Un meurtre abdominal

Je l’ai retrouvé allongé sur le lit, les draps tachés de sang. En position foetale tel un nourrisson, elle ne bouge plus, son visage trahit des heures de souffrance. Après une multitude de combats et de tortillements, elle avait décidé de s’abandonner au sommeil profond. Je déteste la voir dans cet état, elle ne ressemble à rien, ou si, à un mort. D’ailleurs c’est cette atmosphère qui rôde autour de nous, la mort. Il n’y a plus un bruit, je n’ose même pas respirer de peur qu’elle se réveille avec son corps zombifié et son entrejambe momifié. 

“Tu ne peux même pas imaginer comment je souffre” me dit-elle chaque mois. Mais ce qu’elle ne sait pas, c’est que lorsqu’elle a ses règles, je souffre aussi avec elle.  

Le sang

“J’ai commandé un lot de culottes menstruelles pour les nuits, elles absorbent tout, ne t’inquiète pas, je ne tacherai plus nos draps” m’a-t-elle dit semaine dernière avec tout son entrain. Anne est une fille de nature pétillante et optimiste, elle est toujours la première à rire et transmettre sa bonne humeur. Mais lorsque cette période sanglante arrive, elle n’est plus la même et moi non plus. 

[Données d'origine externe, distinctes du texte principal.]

(* ===== verification/EngineCause.v ===== *)
(** The causes of the engine one by one: their date timers, and what
    initialising and uninitialising a cause leave behind, with the state of a
    cause as the specification sees it. *)

From Stdlib Require Import SpecFloat.
From stdpp Require Import functions.
From S2P Require Import Prelude Links Queue QueueSq Ubx UbxInv EngValue Engine EngineInv.

(** * Date timers *)

Definition nanoseconds (t : timespec) : Z := t.1 * 1000000000 + t.2.

Lemma next_date_ns i t : 0 ≤ i < 2 ^ 31 → 0 ≤ t.1 < 2 ^ 32 - 2 ^ 23 → 0 ≤ t.2 < 1000000000 →
  nanoseconds (next_date i t) = nanoseconds t + i * 1000000 ∧ 0 ≤ (next_date i t).1 ∧ 0 ≤ (next_date i t).2 < 1000000000.
Proof.
  intros Hi H1 H2. destruct t as [sec nsec]. simpl in *. unfold next_date, nanoseconds. simpl.
  assert (0 ≤ i `div` 1000 < 2 ^ 22) by mod_lia. pose proof (Z.div_mod i 1000 ltac:(lia)). pose proof (Z.mod_pos_bound i 1000 ltac:(lia)).
  rewrite (u32_small (sec + _)) by lia. destruct (Z.leb_spec 1000000000 (nsec + i `mod` 1000 * 1000 * 1000)); simpl;
    rewrite ?u32_small by lia; lia.
Qed.

Lemma in_past_ns a b : 0 ≤ a.2 < 1000000000 → 0 ≤ b.2 < 1000000000 → cause_timer_in_past a b = (nanoseconds a <? nanoseconds b).
Proof.
  intros Ha Hb. unfold cause_timer_in_past, nanoseconds. destruct (Z.eqb_spec a.1 b.1); apply eq_bool_prop_intro; rewrite !Is_true_true, !Z.ltb_lt; lia.
Qed.
(** The value of [cause] reaches exactly the causes of its state that watch the
    same sense, in the order in which they were started. *)
Lemma handle_cause_ok X π s q cause conf0 d0 v fuel : shows P X π s → run_state s = ENGINE_RUNNING → here π q → boundless q s →
  cause_at P !! cause = Some conf0 → state_of P cause = Some q → dyns s !! cause = Some d0 → sense_value d0 = v →
  deliverable q (info_sId (sense_info conf0)) v → (length (state_causes P q) < fuel)%nat →
  ∃ l, l ≡ₚ state_causes P q ∧ sq_repr (links s) (q + ACTIVE_CAUSES) (entry <$> l) ∧
    ∀ π', pass P (info_sId (sense_info conf0)) v l π = Some π' →
      returns (handle_cause P fuel cause) s (λ b s', b = false ∧ shows P X π' s' ∧ links s' = links s).
Proof.
  intros Hsh Hrun Hhere Hb Hc0 Hq0 Hd0 Hv Hdv Hfuel. destruct (state_of_at P HP cause q Hq0) as [Hq _].
  destruct (in_order_queues P X s (shows_in_order P HP X π s Hsh) q Hq) as (l & Hrep & Hl). exists l.
  assert (Hperm : l ≡ₚ state_causes P q).
  { apply NoDup_Permutation; [|by apply (state_nodup P HP)|].
    - destruct Hrep as (_ & _ & _ & Hnd & _). do 2 apply NoDup_cons in Hnd as [_ Hnd]. by apply NoDup_fmap_1 in Hnd.
    - intros c. rewrite Hl, (elem_of_state_causes P HP). split; [by intros [? _]|]. intros Hc.
      destruct (state_of_at P HP c q Hc) as [_ [conf Hcc]]. split_and!; [done|by apply (active_here X π)|done|].
      destruct (walking_cause X q cause v (links s) π s c conf) as (d & w & Hd & _ & Hr & _ & Hneg); [by split; eauto|done|done|].
      exists d. split; [done|]. rewrite (rel_left _ _ _ Hr). lia. }
  split_and!; [done|done|]. intros π' Hpass. unfold handle_cause. apply returns_bind.
  destruct Hsh as [Hs Hr]. eapply returns_mono; [eapply returns_with; [|apply (framed_eos (clock_get CLOCK_REALTIME))]|].
  { apply (returns_forall (0 : Z)). intros c. by apply (in_place_eos P _ _ X c s π s (clock_get_ok CLOCK_REALTIME)). }
  intros now s1 [Hs1 Hf1].
  assert (Hwalk : walking X q cause v (links s) π s1).
  { destruct (Hs1 0) as [_ H0']. destruct (in_place_fields P _ _ _ _ _ H0') as (_ & _ & _ & Hr1 & _). split; [|congruence|done|by eapply boundless_frame| |by apply Hf1].
    - split; [|by rewrite Hr1]. intros c. by eapply in_place_self, Hs1.
    - destruct Hf1 as [_ Hvw]. assert (Hx : (view <$> dyns s1) !! cause = Some (view d0)) by (by rewrite Hvw, lookup_fmap, Hd0).
      rewrite lookup_fmap in Hx. destruct (dyns s1 !! cause) as [d1|]; [|done]. exists d1. split; [done|]. unfold view in Hx. simpl in Hx. congruence. }
  unfold state_of_cause. apply returns_bind. eapply returns_bind, returns_deref; [exact Hc0|].
  destruct (cause_ok P HP cause conf0 Hc0) as (ev & He & _). eapply returns_bind, returns_deref; [exact He|].
  assert (event_state ev = q) as Eq by (rewrite (state_of_event P cause conf0 ev Hc0 He) in Hq0; by injection Hq0).
  rewrite Eq. apply returns_ret. apply returns_bind. unfold on_links at 1. apply returns_zoom. rewrite (walking_links _ _ _ _ _ _ _ Hwalk).
  destruct Hrep as (Hh & _ & Hseg & _ & Hnn). eapply returns_load; [by replace (q + ACTIVE_CAUSES + HEAD) with (q + ACTIVE_CAUSES) by (unfold HEAD; lia)|].
  replace (put_links (links s) s1) with s1 by (destruct Hwalk as [_ _ _ _ _ <-]; by destruct s1).
  eapply returns_mono.
  { apply (walk_ok X q cause v (links s) conf0 now.2 π' Hdv Hc0 Hq0 l [] fuel π s1 Hwalk Hseg Hnn); [|done|].
    - intros c Hc. by apply Hl in Hc as [? _].
    - by rewrite Hperm. }
  intros b s2 [-> Hw2]. split_and!; [done|apply Hw2..].
Qed.
End Deliver.
(** * Batch visual-comparison driver

    A shallow embedding of [tests/automated-screenshot-comparison.test.ts]:
    the CSV entry reader ([readCsvFile]), the per-entry comparison
    ([performEyesComparison], [establishBaseline]), the four steps of the
    suite and, of [generateSummaryReport], the success rate, the result
    blocks, the error list and the console summary line.

    The browser page and the Applitools Eyes client are external
    collaborators.  They are modelled as an oracle that answers every call
    from the history of all calls made so far, which covers every
    deterministic collaborator.  Calls and their answers are logged, so that
    statements about which calls happened can be read off the log.

    The file system of Steps 1 and 2 is an oracle of the same kind, with a
    log of its own.

    JavaScript numbers that hold counts are modelled as [Z]; the success
    rate is computed on binary64 floats, as the program does.  Timestamps,
    the duration and plain console output are left out, no statement below
    depends on them. *)

From stdpp Require Import gmap strings list numbers pretty.
From Stdlib Require Import ZArith Lia.
From Stdlib Require Floats Uint63.

Local Open Scope Z_scope.

(** ** Values thrown and caught *)

Module Js.

(** What a [catch (error)] clause can receive: an instance of [Error]
    (with its [name] and [message]), or any other value, kept as the text
    [String(value)]. *)
Inductive thrown : Type :=
| ErrorObject (name message : string)
| ThrownValue (text : string).

(** [new Error(msg)] *)
Definition new_Error (msg : string) : thrown := ErrorObject "Error" msg.

(** [String(error)], also what a template literal [`${error}`] inserts;
    for an [Error] this is [Error.prototype.toString]. *)
Definition to_String (e : thrown) : string :=
  match e with
  | ErrorObject n m =>
      if String.eqb n "" then m
      else if String.eqb m "" then n
      else n +:+ ": " +:+ m
  | ThrownValue t => t
  end.

(** [error instanceof Error ? error.message : String(error)] *)
Definition message_or_String (e : thrown) : string :=
  match e with
  | ErrorObject _ m => m
  | ThrownValue t => t
  end.

(** Truthiness of an optional string property: [undefined] and the empty
    string are falsy. *)
Definition truthy (v : option string) : bool :=
  match v with
  | Some s => negb (String.eqb s "")
  | None => false
  end.

Inductive outcome (A : Type) : Type :=
| Returned (a : A)
| Threw (e : thrown).
Arguments Returned {A} a.
Arguments Threw {A} e.

(** Computations over a mutable state [S] that return or throw. *)
Definition M (S A : Type) : Type := S -> outcome A * S.

Definition ret {S A} (a : A) : M S A := fun s => (Returned a, s).

Definition bind {S A B} (m : M S A) (k : A -> M S B) : M S B :=
  fun s =>
    match m s with
    | (Returned a, s') => k a s'
    | (Threw e, s') => (Threw e, s')
    end.

Definition throw {S A} (e : thrown) : M S A := fun s => (Threw e, s).

Definition gets {S A} (f : S -> A) : M S A := fun s => (Returned (f s), s).

Definition modify {S} (f : S -> S) : M S unit := fun s => (Returned tt, f s).

(** [try { body } catch (error) { handler }]: state changes made by the
    body before it threw are kept. *)
Definition try_catch {S A} (body : M S A) (handler : thrown -> M S A) : M S A :=
  fun s =>
    match body s with
    | (Returned a, s') => (Returned a, s')
    | (Threw e, s') => handler e s'
    end.

(** [for (const x of xs) { body }] *)
Fixpoint for_of {S A} (xs : list A) (body : A -> M S unit) : M S unit :=
  match xs with
  | [] => ret tt
  | x :: rest => bind (body x) (fun _ => for_of rest body)
  end.

End Js.

Import Js.

Declare Scope js_scope.
Delimit Scope js_scope with js.
Notation "x <- m ;; k" := (bind m (fun x => k))
  (at level 100, m at next level, right associativity) : js_scope.
Notation "m ;; k" := (bind m (fun _ => k))
  (at level 100, right associativity) : js_scope.
Local Open Scope js_scope.

(** ** Data model *)

Record UrlEntry : Type := mkUrlEntry {
  url : string;
  name : string
}.

(** The [TestResults] object returned by [eyes.close()], read through its
    getters. *)
Record TestResults : Type := mkTestResults {
  getStatus : string;
  getUrl : string;
  getSteps : Z;
  getMatches : Z;
  getMismatches : Z;
  getMissing : Z
}.

Record ComparisonResult : Type := mkComparisonResult {
  r_url : string;
  testName : string;
  status : string;
  appUrl : option string;
  stepsInfo : Z;
  matches : Z;
  mismatches : Z;
  missing : Z;
  success : bool;
  error : option string
}.

Record TestSummary : Type := mkTestSummary {
  totalUrls : Z;
  successfulComparisons : Z;
  failedComparisons : Z;
  totalMatches : Z;
  totalMismatches : Z;
  totalMissing : Z;
  errors : list string;
  eyesResults : list ComparisonResult
}.

(** The summary object created in [beforeAll]. *)
Definition initial_summary : TestSummary :=
  {| totalUrls := 0; successfulComparisons := 0; failedComparisons := 0;
     totalMatches := 0; totalMismatches := 0; totalMissing := 0;
     errors := []; eyesResults := [] |}.

(** ** Collaborators *)

Inductive call : Type :=
| BrowserNewPage
| PageSetViewportSize (width height : Z)
| EyesOpen (appName test : string)
| PageGoto (target : string) (timeout : Z)
| PageWaitForTimeout (ms : Z)
| EyesCheck (tag : string)
| EyesAbortIfNotClosed.

(** One logged interaction: a call with how it ended, or [eyes.close()]
    with what it returned. *)
Inductive event : Type :=
| Called (c : call) (r : outcome unit)
| Closed (r : outcome (option TestResults)).

Record Collaborators : Type := mkCollaborators {
  (** [!localPage || localPage.isClosed()] *)
  page_unusable : list event -> bool;
  (** how a call that returns nothing ends *)
  respond : list event -> call -> outcome unit;
  (** [eyes.close()]: throws, or returns results, or returns nothing *)
  eyes_close : list event -> outcome (option TestResults)
}.

(** Suite-level state: the log of collaborator interactions and the shared
    [testSummary] object. *)
Record Suite : Type := mkSuite {
  trace : list event;
  testSummary : TestSummary
}.

(** The locals of one [performEyesComparison] / [establishBaseline]
    activation, next to the suite state they can reach. *)
Record Frame : Type := mkFrame {
  suite : Suite;
  eyesOpened : bool;
  result : ComparisonResult
}.

Definition config_timeout : Z := 60000.
Definition config_viewport_width : Z := 1920.
Definition config_viewport_height : Z := 1080.

(** *** Field updates *)

Definition log_event (ev : event) (s : Suite) : Suite :=
  {| trace := trace s ++ [ev]; testSummary := testSummary s |}.

Definition with_summary (f : TestSummary -> TestSummary) (s : Suite) : Suite :=
  {| trace := trace s; testSummary := f (testSummary s) |}.

Definition on_suite (f : Suite -> Suite) (fr : Frame) : Frame :=
  {| suite := f (suite fr); eyesOpened := eyesOpened fr; result := result fr |}.

Definition set_eyesOpened (b : bool) (fr : Frame) : Frame :=
  {| suite := suite fr; eyesOpened := b; result := result fr |}.

Definition on_result (f : ComparisonResult -> ComparisonResult) (fr : Frame) : Frame :=
  {| suite := suite fr; eyesOpened := eyesOpened fr; result := f (result fr) |}.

Tout d’abord, il y a ce sang. En tant que grand hématophobe, je ne supporte pas la vue du sang. Anne le sait, elle fait de son mieux et prend des précautions, mais ça n’est pas toujours facile de faire attention en dormant. Plusieurs fois, je me suis réveillé avec des taches de sang par-ci par-là sur le drap. Ces matins-là, je me sentais apeuré, tout frissonnant et je finissais par passer une très mauvaise journée, comme elle, mais pas pour les mêmes raisons.    

Douleur

Ce qui n’arrangeait rien, c’est qu’elle souffrait énormément. Les premiers jours, elle se tortillait de douleur cherchant la position qui l’apaiserait le plus. “Je n’ai plus de médicaments, pourrais-tu aller à la pharmacie et m’en prendre s’il te plait”. De tant à autres, elle finissait cette phrase par “Je t’en prie”, dans ces moments-là, je sentais que la douleur était torture et que les médicaments semblaient être son sauveur.  

Les nerfs à vif

Si certains hommes célibataires pensent qu’il s’agit d’un mythe, je me fais une joie de leur dire que non. Vous me trouvez méchant, moi je vous dis qu’un homme averti en vaut deux, mieux vaut prévenir que guérir, enfin vous avez compris. Durant cette semaine, surtout pendant les premiers jours, chaque mot que nous prononçons peut être source de guerre dont nous sortirons perdant dans tous les cas. Prise par la douleur votre bien-aimé semble faible, mais en réalité elle a une force incommensurable due à cette même douleur. La douleur les rend plus fortes, plus dangereuses, plus cruelles. Alors messieurs, si vous devez vous plaindre ou lui demander une chose qu’elle trouve désagréable, évitez de le faire pendant cette fameuse période, je parle en connaissance de cause.  

Aujourd’hui, je suis heureux qu’elle ait acheté des culottes menstruelles, je me suis renseigné sur le sujet et il parait qu’elles sont très absorbantes. Cela m’enlèvera déjà un poids, le plus gros, je n’aurais plus jamais à voir de sang sur mes draps.